In dem Tutorial ging es um die Seelenkombination Schildwache|Kabbalist|Inquiaitor, die ich persönlich auch gerne zum Solospielen nehme.
Da ich allerdings erst lvl 30 bin kann ich auch nur bis dahin Punkte verteilen. Darüber hinaus ist zwar schon geplant, ob sich das allerdings rentiert kann ich nicht bestätigen, deswegen halte ich mich mal mit dem zurück, wenn keine Nachfrage besteht.


Einige mögen sich wundern, dass ausgerechnet die Schildwache sich zu Kabbalist und Inquisitor gesellt. Die Schildwache ist aber gar nicht mal so dumm und das nicht nur wegen der Heilung.

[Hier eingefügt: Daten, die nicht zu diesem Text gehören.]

(* ===== verification/_CoqProject ===== *)
-Q . S2P
Prelude.v
Floats.v
OrderTypes.v
OrderStatus.v
OrderFold.v
OrderFoldFacts.v
OrderKeys.v
BrokerScope.v
OrderViews.v
OrderHistory.v
GoTime.v
MarketSpecs.v
MarketCalendar.v
CoreStore.v
CoreStoreOps.v
CoreStoreFacts.v
CoreStoreLog.v
CoreStoreGuards.v
Pairing.v
OrderJournal.v
Protective.v
Authority.v
OrderReadCache.v
Reconcile.v
WriteGate.v
CoreEvaluator.v
RegimeGate.v
OrderLimits.v
Base64.v
PreviewToken.v
SendDisposition.v
RateLimiter.v
LimiterPools.v
WireCodec.v
Transport.v
ProtoWire.v
PlaceOrderProto.v
BrokerIds.v
Submit.v
WriteDraft.v
WriteFlow.v
WorkingOrders.v
PositionEvidence.v
DeltaReduction.v
OrderRisk.v
StopGuard.v
QueueRecord.v
QueueStore.v
QueueExec.v
QueueFacts.v
QueueSystem.v
QueueSafety.v
QueueRun.v
QueuePrepare.v
QueueArming.v
QueuePrepareRun.v
AutoRecord.v
AutoEngine.v
AutoSystem.v
AutoSafety.v
AutoWindow.v
AutoRun.v
DeskDevice.v
DeskAuthority.v
DeskSystem.v
DeskSafety.v
DeskRun.v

Ich bin momentan lvl 30 und das ist der Build, den ich benutze, wenn ich Solo unterwegs bin, für's Heilen und PvP habe ich mir andere gemacht.
http://rift.zam.com/...od.V0x.E0V.Vgob

*Schildwache:*

_Die Schildwache mag etwas fremdartig wirken, da sie ja eigentlich zusammen mit dem Läuterer die Heilerseele schlecht hin ist. Aber es gibt durchaus 2 nette Stationen, die uns interessieren könnten. Hier geben wir 10 Punkte aus und haben neben einem netten Ausdauerbuff (Heroic Blessing) auch noch 2 Skills die wir benutzen, nähmlich einen Dot (Banish) und einen Instant Heal (Healing Breath) mit 8 Sekunden CoolDown, der uns aber gerne mal den hintern rettet.
_
- Ich habe die ersten 5 Punkte investiert in Watchful Gaze um 5% Bonus auf Zauberkraft mitzunehmen und die nächsten ersehnten 5 Punkte auszugeben. Righteous Burden kann nur 2 Punkte fassen und Benedeiction ist nur als Heiler interessant. Alternativ könnte man aber auch 2 in Righteous Burden nehmen und 3 dann in Watchful Gaze. Damit würden dann Light Bolts als Angriffspell durchaus Sinn machen, allerdings bin ich der Meinung, dass man Shadow's Touch mehr profitiert durch dessen AE-Eigenschaft.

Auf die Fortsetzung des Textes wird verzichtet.